My sister Nancy says the older a man gets, the smaller his toys become. I can attest to that, I’ve given up on owning a Boeing 747. It’s hard to fit in a garage, even with the garage windows open. So I’ve downsized to one foot. As it happens, there is a pond on my apartment property, about 75 yards wide, which is a flood-control stream for the Trinity River, here in Dallas. Where I live it’s 17 feet deep, with locks 300 yards apart. The geese think it’s the Ritz-Carlton Hotel. It has a slight current, a snappy turtle I’ve named Mopy Dick (since he’s always moping around) and shade on both banks.
Just right for an 11″ pond sailer from Seamanship Boats, of Frederick, MD. This light pine sailor goes together in a few minutes, without needing glue. I painted mine blue, with acrylic paint because all other paints are flammable. I was trying to paint a boat, not start a bonfire. The two sails have some flex, some roach in them in the wind, so this little Cricket is swift when the wind ripples the water.

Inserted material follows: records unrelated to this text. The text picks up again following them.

(* ===== verification/UmacBsThms.v ===== *)
(** The upper MAC entity in use: any sequence of primitives and ticks.

    [umac_start] is the entity after its first tick; [umac_run] feeds it what the
    stack may: primitives, ticks of one timeslot, and changes of the network's
    state.  [ev_ok] says what each sender guarantees. *)
From S2P Require Import Prelude Bits Core BitBuffer BitBufferSpec BitCodec BitBufferThms FieldCodec PduCodec.
From S2P Require Import Arrays TdmaTime Freqs TxReceipt Fillbits MacDl MacDlSpec BsFragSpec.
From S2P Require Import Scrambler ErrorControlSpec DefragSpec UmacCircuitMgr MacBcast MacBcastSpec BsSchedUlSpec MacUl MacUlSpec.
From S2P Require Import BsSched BsSchedSpec BsSchedSlot BsSchedRun UmacCell LmacBsSpec Saps UmacBs UmacBsSpec UmacBsRx UmacBsTx.

#[local] Opaque add_timeslots forward_to_timeslot slot_index.

(** * Runs *)

Inductive umac_ev : Type :=
| EvPrim (p : UmacPrim)
| EvTick
| EvNetwork (connected : bool).

Definition prim_ok (p : UmacPrim) : Prop :=
  match p with
  | UpTmvUnitdataInd p => tmv_ind_ok p
  | UpTmaUnitdataReq p tx => req_ok p tx
  | UpTmdCircuitDataReq _ _ data => Forall (is_u 8) data ∧ length data ≤ 4096
  | UpTmdCircuitDataInd p => Forall (is_u 8) (td_data p)
  | UpCallControl c => control_ok c
  | UpOther => True
  end.

Definition ev_ok (e : umac_ev) : Prop := match e with EvPrim p => prim_ok p | _ => True end.

Definition um_set_network (connected : bool) (u : UmacBs) : UmacBs :=
  let c := um_config u in
  mkUmacBs (mkUmacConfig (uc_net c) (uc_cell c) (uc_brew c) connected (uc_asterisk_enabled c)) (um_dltime u) (um_system_wide_services u)
    (um_defrag u) (um_channel_scheduler u) (um_secondary_channel_schedulers u) (um_last_ul_voice u) (um_ul_signal_owner u)
    (um_pending_circuit_closes u) (um_telemetry u) (um_retired u).

Section run.
Context (iter : gmap Z DefragBuffer → list (Z * DefragBuffer)).
Context (iter_keys : gmap slot_key PendingCircuitClose → list slot_key).

Definition umac_exec (e : umac_ev) (u : UmacBs) : option (UmacBs * list UmacMsg) :=
  match e with
  | EvPrim p => umac_rx_prim iter p u
  | EvTick => umac_tick_start iter_keys (add_timeslots (um_dltime u) 1) u
  | EvNetwork connected => Some (um_set_network connected u, [])
  end.

Fixpoint umac_run (evs : list umac_ev) (u : UmacBs) : option (UmacBs * list UmacMsg) :=
  match evs with
  | [] => Some (u, [])
  | e :: evs => '(u, out) ← umac_exec e u; '(u, out') ← umac_run evs u; Some (u, out ++ out')
  end.

(** The entity and its first tick. *)
Definition umac_start (cfg : UmacConfig) (telemetry : bool) (x : TdmaTime) : option (UmacBs * list UmacMsg) :=
  u ← umac_new cfg telemetry; umac_tick_start iter_keys x u.

Context (iter_perm : ∀ m, iter m ≡ₚ map_to_list m).
Context (iter_keys_perm : ∀ m, iter_keys m ≡ₚ (map_to_list m).*1).

Lemma umac_prim_ok p u : umac_inv u → prim_ok p → ∃ u' out, umac_rx_prim iter p u = Some (u', out) ∧ timed u u' ∧ Forall msg_ok out.
Proof.
  intros Hu Hp. assert (∀ r, (∃ u', r = Some u' ∧ timed u u') → ∃ u' out, (u ← r; Some (u, [])) = Some (u', out) ∧ timed u u' ∧ Forall msg_ok out) as Hquiet.
  { intros r (u' & -> & Ht). exists u', []. split; [done|]. by split. }
  destruct p; cbn [umac_rx_prim prim_ok] in *.
  - destruct (rx_tmv_ok iter iter_perm p u Hu Hp) as (u' & out & He & Hi & Hd & Ho). exists u', out. by split_and!.
  - apply Hquiet. destruct (rx_request_ok p tx_reporter u Hu Hp) as (u' & He & Hk). exists u'. split; [done|by apply kept_timed].
  - apply Hquiet. destruct Hp. destruct (rx_voice_req_ok carrier_num ts data u) as (u' & He & Hk); [done..|]. exists u'. split; [done|by apply kept_timed].
  - destruct (rx_voice_ind_ok p u Hu Hp) as (u' & out & He & Hk & Ho). exists u', out. split; [done|]. split; [by apply kept_timed|done].
  - apply Hquiet. by apply rx_control_ok.
  - exists u, []. split; [done|]. split; [by apply kept_timed, kept_refl|done].
Qed.

Lemma network_inv b u : umac_inv u → umac_inv (um_set_network b u).
Proof. intros [H1 H2 H3 H4 H5 H6 H7]. constructor; try done. by destruct H5. Qed.

(** What a sequence of messages says of the batches in it: each is for the slot after the one before. *)
Lemma exec_ok_step e u : umac_inv u → ev_ok e → ∃ u' out, umac_exec e u = Some (u', out) ∧ umac_inv u' ∧ Forall msg_ok out ∧
  um_dltime u' = match e with EvTick => add_timeslots (um_dltime u) 1 | _ => um_dltime u end.
Proof.
  intros Hu He. destruct e as [p| |b]; cbn [umac_exec ev_ok] in *.
  - destruct (umac_prim_ok p u Hu He) as (u' & out & -> & [Hi Hd] & Ho). exists u', out. by split_and!.
  - destruct (next_tick_ok iter_keys iter_keys_perm u Hu) as (u' & out & slots & He' & Hi & Hd & Ho & _). eexists u', _. by split_and!.
  - eexists _, []. split; [done|]. split; [by apply network_inv|done].
Qed.

Lemma run_ok evs : Forall ev_ok evs → ∀ u, umac_inv u → ∃ u' out, umac_run evs u = Some (u', out) ∧ umac_inv u' ∧ Forall msg_ok out.
Proof.
  induction 1 as [|e evs He Hevs IH]; intros u Hu; cbn [umac_run]; [by exists u, []|].
  destruct (exec_ok_step e u Hu He) as (u1 & o1 & H1 & Hu1 & Ho1 & _). destruct (IH u1 Hu1) as (u2 & o2 & H2 & Hu2 & Ho2).
  exists u2, (o1 ++ o2). split; [|split; [done|by apply Forall_app]]. eapply step_pair; [exact H1|]. eapply step_pair; [exact H2|]. reflexivity.
Qed.

(** A scheduler as [new] makes it, but for the services it announces. *)
Definition fresh_sched (s : BsChannelScheduler) : Prop :=
  ∃ code p n m, precomps_ok p ∧ s = set_downlink_mode m (set_carrier_num n (sched_new code p)).

Lemma fresh_services e s : fresh_sched s → fresh_sched (set_system_wide_services_state e s).
Proof.
  intros (code & p & n & m & Hp & ->). unfold set_system_wide_services_state. cbv zeta. destruct (bool_decide _); [by exists code, p, n, m|].
  eexists code, _, n, m. split; [|reflexivity]. destruct Hp as [H1 H2 H3 H4 H5]. by constructor.
Qed.

Lemma fresh_first x s : valid_time x → fresh_sched s → cur_dltime s = mkTime 0 0 0 0 ∧ ∃ s', set_dl_time x s = Some s' ∧ sched_at x s'.
Proof.
  intros Hx (code & p & n & m & Hp & ->). split; [done|]. destruct (fresh_start code p n m x Hp Hx) as (s' & He & Hi & _). exists s'. split; [done|].
  split; [done|]. unfold set_dl_time, purge_schedule in He. cbv zeta in He. by injection He as <-.
Qed.

Lemma start_ok cfg tele x : cfg_ok cfg → (1 ≤ cc_ul_inactivity_secs (uc_cell cfg) ≤ 30)%Z → valid_time x →
  ∃ u out, umac_start cfg tele x = Some (u, out) ∧ umac_inv u ∧ um_dltime u = x ∧ Forall msg_ok out.
Proof.
  intros Hc Hs Hx. destruct (generate_precomps_ok cfg Hc) as (p & Hp & Hok). unfold umac_start, umac_new, init_schedulers. rewrite Hp. cbn [mbind option_bind].
  set (u0 := mkUmacBs _ _ _ _ _ _ _ _ _ _ _).
  assert (shell_ok fresh_sched u0) as Hu0.
  { constructor; try done.
    - eexists _, p, (si_main_carrier (pc_mac_sysinfo1 p)), PrimaryMcch. by split.
    - cbn. destruct (cc_secondary_carrier _); [|done]. apply Forall_singleton. eexists _, p, _, _. by split.
    - split; [exists (λ _ _, []); apply inv_new|]. intros ts m k b Hm Hk. unfold ts_map in Hm. cbn in Hm.
      repeat (destruct ts as [|ts]; [injection Hm as <-; done|]). done. }
  destruct (tick_ok iter_keys iter_keys_perm x fresh_sched u0 Hu0 Hx) as (u & out & slots & He & Hi & Hd & Ho & _).
  - intros. by apply fresh_services.
  - cbv zeta. intros s Hf s' Hf'. destruct (fresh_first x s Hx Hf) as [-> _]. assert (mkTime 0 0 0 0 ≠ x) as Hne by (intros <-; by destruct Hx).
    rewrite (bool_decide_false (mkTime 0 0 0 0 = x)), (bool_decide_true (mkTime 0 0 0 0 = mkTime 0 0 0 0)) by done. cbn [negb andb]. by apply fresh_first.
  - eexists u, _. by split_and!.
Qed.
End run.

(** C8: The base station's upper MAC in use.  Take any configuration that fits its
    broadcast fields, with 1 to 30 seconds until an uplink counts as inactive, and
    any first time.  Feed the entity after that, in any order and any number:
    - received blocks, each of whose headers names an ISSI, if anybody, and a
      length that covers the header;
    - requests of the LLC: a buffer at its start for a 24-bit identity, with a
      receipt still pending if any, 12-bit carriers, a channel allocation of four
      timeslots, not augmented, with a 6-bit usage marker, and not 78 to 81 bits with
      stealing permission ([stolen_message_panics]);
    - voice from the network, at most 4096 bytes, and from the lower MAC, any bytes;
    - call control, circuits opened with a usage marker of 4 to 63;
    - changes of the network's state, and ticks.
    It never panics, every loop ends, and its state stays well formed: all
    schedulers at the entity's time with their invariant, reassembly buffers
    whole, deferred closes only for the timeslots 2 to 4. *)
Theorem umac_run_safe iter iter_keys cfg tele x evs : (∀ m, iter m ≡ₚ map_to_list m) → (∀ m, iter_keys m ≡ₚ (map_to_list m).*1) →
  cfg_ok cfg → (1 ≤ cc_ul_inactivity_secs (uc_cell cfg) ≤ 30)%Z → valid_time x → Forall ev_ok evs →
  ∃ u0 out0 u out, umac_start iter_keys cfg tele x = Some (u0, out0) ∧ umac_run iter iter_keys evs u0 = Some (u, out) ∧ umac_inv u.
Proof.
  intros Hi Hk Hc Hs Hx He. destruct (start_ok iter_keys Hk cfg tele x Hc Hs Hx) as (u0 & out0 & H0 & Hu0 & _).
  destruct (run_ok iter iter_keys Hi Hk evs He u0 Hu0) as (u & out & H1 & Hu & _). by exists u0, out0, u, out.
Qed.

(** What the receiver of a message gets. *)
Definition well_received (m : UmacMsg) : Prop :=
  match m with
  | ToLlc p => ∃ sdu, tmai_pdu p = Some sdu ∧ wf sdu ∧ get_pos sdu = 0 ∧ (1 ≤ tmai_link_id p ≤ 4)%Z
  | ToLmacSlots slots => Forall (λ sl, ∃ p, encode_slot sl = Some (Some p) ∧ full_burst p ∧ ts_carrier_num p = sl_carrier_num sl) slots
  | ToLmacConfigure p => tcr_blk2_stolen p = Some true ∧ ∃ c t, tcr_carrier_num p = Some c ∧ tcr_time p = Some t ∧ valid_time t
  | ToMmRssi issi rssi => is_u 24 issi ∧ is_finite rssi = true
  | ToCmceUlInactivity _ ts => (1 ≤ ts ≤ 4)%Z
  | ToBrewVoice _ | ToAsteriskVoice _ | ToTelemetryVoice _ _ _ => True
  end.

I used string at first because I had some. You have to have some string in the water already, so Cricket doesn’t have to drag the string out; that slows it down and veers it off its’ course. As with any gaff sail, its’ best point is with the wind abeam, but the tiny jib enables it to sail around 45 degrees to the wind.

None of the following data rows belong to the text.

Lemma cc_inv_close dir k s : cc_inv s → cc_inv (close_state dir k s).
Proof.
  intros Hi. pose proof Hi as []. unfold close_state, without. destruct (includes_dl dir); split; cc_cbn; try done.
  - by apply NoDup_keys_filter.
  - intros c [_ Hc]%list_elem_of_filter. by apply ci_dl_dir0.
  - intros c [_ Hc]%list_elem_of_filter. by apply ci_both0.
  - intros k'. destruct (decide (k' = k)) as [->|Hne]; [by rewrite lookup_delete_eq; intros []|].
    rewrite lookup_delete_ne by done. intros (c & -> & Hc)%ci_queue0%list_elem_of_fmap.
    apply list_elem_of_fmap. exists c. split; [done|]. by apply list_elem_of_filter.
  - intros c. rewrite elem_of_app, list_elem_of_filter. intros H. apply ci_usage0, elem_of_app. naive_solver.
  - by apply NoDup_keys_filter.
  - intros c [_ Hc]%list_elem_of_filter. by apply ci_ul_dir0.
  - intros c Hc Hb Hk%keys_filter. by apply (ci_both0 c).
  - intros c. rewrite elem_of_app, list_elem_of_filter. intros H. apply ci_usage0, elem_of_app. naive_solver.
Qed.

Lemma find_slot_without k k' l : NoDup (slot_key <$> l) →
  find_slot k' (without k l) = if decide (k' = k) then None else find_slot k' l.
Proof.
  intros Hnd. unfold without. rewrite find_slot_filter by done. destruct (find_slot k' l) as [c|] eqn:Hf.
  - apply find_slot_elem in Hf as [_ <-]. repeat case_decide; congruence.
  - by case_decide.
Qed.

Lemma slot_set_close dir k s : cc_inv s → slot_set s (close_state dir k s) k (closed dir (slot_view s k)).
Proof.
  intros Hi k'. unfold close_state, closed, slot_view. destruct (includes_dl dir); cc_cbn.
  all: rewrite find_slot_without by apply Hi.
  - case_decide as Hk; [subst; by rewrite lookup_delete_eq|by rewrite lookup_delete_ne].
  - by case_decide; subst.
Qed.

Definition close_contract (dir : Direction) (k : key) (s : CcMgr) (r : outcome CcMgr CircuitErr CmceCircuit) : Prop :=
  match r with
  | Ok c s' => circuit_of dir (slot_view s k) = Some c ∧ slot_set s s' k (closed dir (slot_view s k)) ∧
      same_clock s s' ∧ cc_inv s'
  | Err e s' => e = CircuitNotActive ∧ circuit_of dir (slot_view s k) = None ∧ s' = s
  | Panic => False
  end.

Lemma close_circuit_slot_ok dir cn t s : cc_inv s → dir ≠ DirNone →
  close_contract dir (cn, t) s (close_circuit_slot dir cn t s).
Proof.
  intros Hi Hd. rewrite close_circuit_slot_eq by done. destruct (circuit_of dir _) eqn:Hc; [|done].
  split_and!; [done|by apply slot_set_close| |by apply cc_inv_close].
  unfold close_state. by destruct (includes_dl dir).
Qed.

(** ** Queued blocks *)

Definition put_contract (k : key) (b : block) (s : CcMgr) (r : outcome CcMgr CircuitErr unit) : Prop :=
  let st := slot_view s k in
  match r with
  | Ok _ s' => sl_dl st ≠ None ∧ slot_set s s' k (mkSlotState (sl_dl st) (sl_ul st) (sl_queue st ++ [b])) ∧
      same_clock s s' ∧ cc_inv s'
  | Err e s' => e = CircuitNotActive ∧ sl_dl st = None ∧ s' = s
  | Panic => False
  end.

Definition take_contract (k : key) (s : CcMgr) (r : outcome CcMgr CircuitErr (option block)) : Prop :=
  let st := slot_view s k in
  match r with
  | Ok o s' => sl_dl st ≠ None ∧ o = head (sl_queue st) ∧
      slot_set s s' k (mkSlotState (sl_dl st) (sl_ul st) (tail (sl_queue st))) ∧ same_clock s s' ∧ cc_inv s'
  | Err e s' => e = CircuitNotActive ∧ sl_dl st = None ∧ s' = s
  | Panic => False
  end.

Lemma cc_inv_queue k q s : cc_inv s → sl_dl (slot_view s k) ≠ None → cc_inv (set_tx_data (<[k := q]> (cc_tx_data s)) s).
Proof.
  intros [] Hk. split; try done. intros k'. cc_cbn. destruct (decide (k = k')) as [<-|Hne].
  - intros _. apply dec_stable. intros Hn. by apply find_slot_None in Hn.
  - rewrite lookup_insert_ne by done. apply ci_queue0.
Qed.

Lemma slot_set_queue k q s :
  slot_set s (set_tx_data (<[k := q]> (cc_tx_data s)) s) k (mkSlotState (sl_dl (slot_view s k)) (sl_ul (slot_view s k)) q).
Proof.
  intros k'. unfold slot_view. cc_cbn. case_decide as Hk; [subst; by rewrite lookup_insert_eq|].
  by rewrite lookup_insert_ne.
Qed.

Lemma cc_put_block_ok cn t b s : cc_inv s → put_contract (cn, t) b s (cc_put_block cn t b s).
Proof.
  intros Hi. unfold cc_put_block, is_active_dir_slot, find_dl, put_contract.
  destruct (find_slot (cn, t) (cc_dl s)) eqn:Hf; cbn [is_some]; cbn [sl_dl slot_view]; rewrite Hf; [|done].
  split_and!; [done| |done|].
  - pose proof (slot_set_queue (cn, t) (default [] (cc_tx_data s !! (cn, t)) ++ [b]) s) as H.
    cbn [sl_dl slot_view] in H. by rewrite Hf in H.
  - apply cc_inv_queue; [done|]. cbn [sl_dl slot_view]. by rewrite Hf.
Qed.

Lemma slot_set_same s k : slot_set s s k (slot_view s k).
Proof. intros k'. by case_decide; subst. Qed.

Lemma cc_take_block_ok cn t s : cc_inv s → take_contract (cn, t) s (cc_take_block cn t s).
Proof.
  intros Hi. unfold cc_take_block, is_active_dir_slot, find_dl, take_contract.
  destruct (find_slot (cn, t) (cc_dl s)) eqn:Hf; cbn [is_some]; cbn [sl_dl sl_queue slot_view]; rewrite Hf; [|done].
  pose proof (slot_set_same s (cn, t)) as Hsame. unfold slot_view in Hsame at 1. rewrite Hf in Hsame.
  destruct (cc_tx_data s !! (cn, t)) as [[|b q]|] eqn:Hq; cbn [default head tail]; [by split_and!| |by split_and!].
  split_and!; [done|done| |done|].
  - pose proof (slot_set_queue (cn, t) q s) as H. cbn [sl_dl slot_view] in H. by rewrite Hf in H.
  - apply cc_inv_queue; [done|]. cbn [sl_dl slot_view]. by rewrite Hf.
Qed.

(** ** Expiry and D-SETUP commands *)

(** The age of a circuit in timeslots; [age] always returns. *)
Definition circuit_age (now : TdmaTime) (c : CmceCircuit) : Z := default 0%Z (age (ts_created c) now).
Definition expired (now : TdmaTime) (c : CmceCircuit) : Prop :=
  simplex_duplex c = false ∧ (CIRCUIT_EXPIRY_TIMESLOTS < circuit_age now c)%Z.
#[global] Instance expired_dec now c : Decision (expired now c).
Proof. unfold expired. apply _. Defined.

Definition entry (c : CmceCircuit) : Direction * Z * Z * Z := (direction c, ccarrier_num c, cts c, call_id c).
Definition close_cmd (c : CmceCircuit) : CircuitMgrCmd := SendClose (call_id c) c.
Definition setup_cmd (c : CmceCircuit) : CircuitMgrCmd := SendDSetup (call_id c) (usage c) (ccarrier_num c) (cts c).

Lemma age_eq now c : age (ts_created c) now = Some (circuit_age now c).
Proof. unfold circuit_age, age. by destruct (diff_total now (ts_created c)) as [d ->]. Qed.

Lemma select_expired_eq now l : select_expired now l = Some (entry <$> filter (expired now) l).
Proof.
  induction l as [|c l IH]; [done|]. cbn [select_expired]. rewrite age_eq. cbn [mbind option_bind].
  rewrite IH. cbn [mbind option_bind]. rewrite filter_cons.
  destruct (negb (simplex_duplex c) && (CIRCUIT_EXPIRY_TIMESLOTS <? circuit_age now c)%Z) eqn:He.
  - apply andb_true_iff in He as [Hs%negb_true_iff Ha%Z.ltb_lt]. by rewrite decide_True.
  - rewrite decide_False; [done|]. intros [Hs Ha]. rewrite Hs in He. apply Z.ltb_ge in He. lia.
Qed.

Definition push_all (cmds : list CircuitMgrCmd) (tasks : option (list CircuitMgrCmd)) : option (list CircuitMgrCmd) :=
  match cmds with [] => tasks | _ => Some (default [] tasks ++ cmds) end.

Lemma push_all_cons c cmds tasks : push_all cmds (push_task c tasks) = push_all (c :: cmds) tasks.
Proof. unfold push_all, push_task. destruct cmds; [done|]. cbn. by rewrite <- app_assoc. Qed.

Lemma push_all_app cmds1 cmds2 tasks : push_all cmds2 (push_all cmds1 tasks) = push_all (cmds1 ++ cmds2) tasks.
Proof.
  destruct cmds1 as [|c cmds1]; [done|]. destruct cmds2 as [|c2 cmds2]; [by rewrite app_nil_r|].
  cbn. by rewrite <- app_assoc.
Qed.

Lemma send_setups_eq now l tasks : send_setups now l tasks =
  Some (push_all (setup_cmd <$> filter (λ c, setup_due (circuit_age now c) = true) l) tasks).
Proof.
  revert tasks. induction l as [|c l IH]; intros tasks; [done|]. cbn [send_setups]. rewrite age_eq.
  cbn [mbind option_bind]. rewrite IH, filter_cons. destruct (setup_due (circuit_age now c)) eqn:Hd.
  - rewrite decide_True by done. rewrite fmap_cons, <- push_all_cons. done.
  - by rewrite decide_False.
Qed.

(** The circuits of [l] without those on the slots [ks]. *)
Definition without_all (ks : list key) (l : list CmceCircuit) : list CmceCircuit := filter (λ c, slot_key c ∉ ks) l.
Definition delete_all {A} (ks : list key) (m : gmap key A) : gmap key A := foldl (λ m k, delete k m) m ks.

Lemma without_all_cons k ks l : without_all ks (without k l) = without_all (k :: ks) l.
Proof.
  unfold without_all, without. rewrite list_filter_filter. apply filter_ext_elem. intros c _.
  rewrite not_elem_of_cons. tauto.
Qed.

Lemma cc_ext s s' : cc_dltime s = cc_dltime s' → cc_dl s = cc_dl s' → cc_ul_only s = cc_ul_only s' →
  cc_tx_data s = cc_tx_data s' → next_call_identifier s = next_call_identifier s' →
  next_usage_number s = next_usage_number s' → s = s'.
Proof. destruct s, s'. cbn. congruence. Qed.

Pond sailing with a string is a lot like fishing in a current. You have to be patient, you have to have the boat and string ready for the wind when it comes and you have to have plenty of string laying in the water for the boat to stay on a course. But the key to any pond sailor is the keel, having plenty of keel and the right amount of ballast. With vertical freeboard models, when they turn they dig in, splashing water on the deck until they have fully turned to right themselves. I’m having fun. I don’t have to store and dry a full-sized boat, I don’t have to look for a dock, have a life-jacket, slop around with epoxy glue or spend $75 on plans. And another thing. With full-sized boats, you’re always wanting a bigger boat, a different boat, or one whose maintenance has to be explained to your friends. Some people just don’t understand how your fingers got glued together like Mr. Spock giving his hand greeting. Instead of that, Cricket just sits on the window ledge like one of my daughter’s childhood paintings.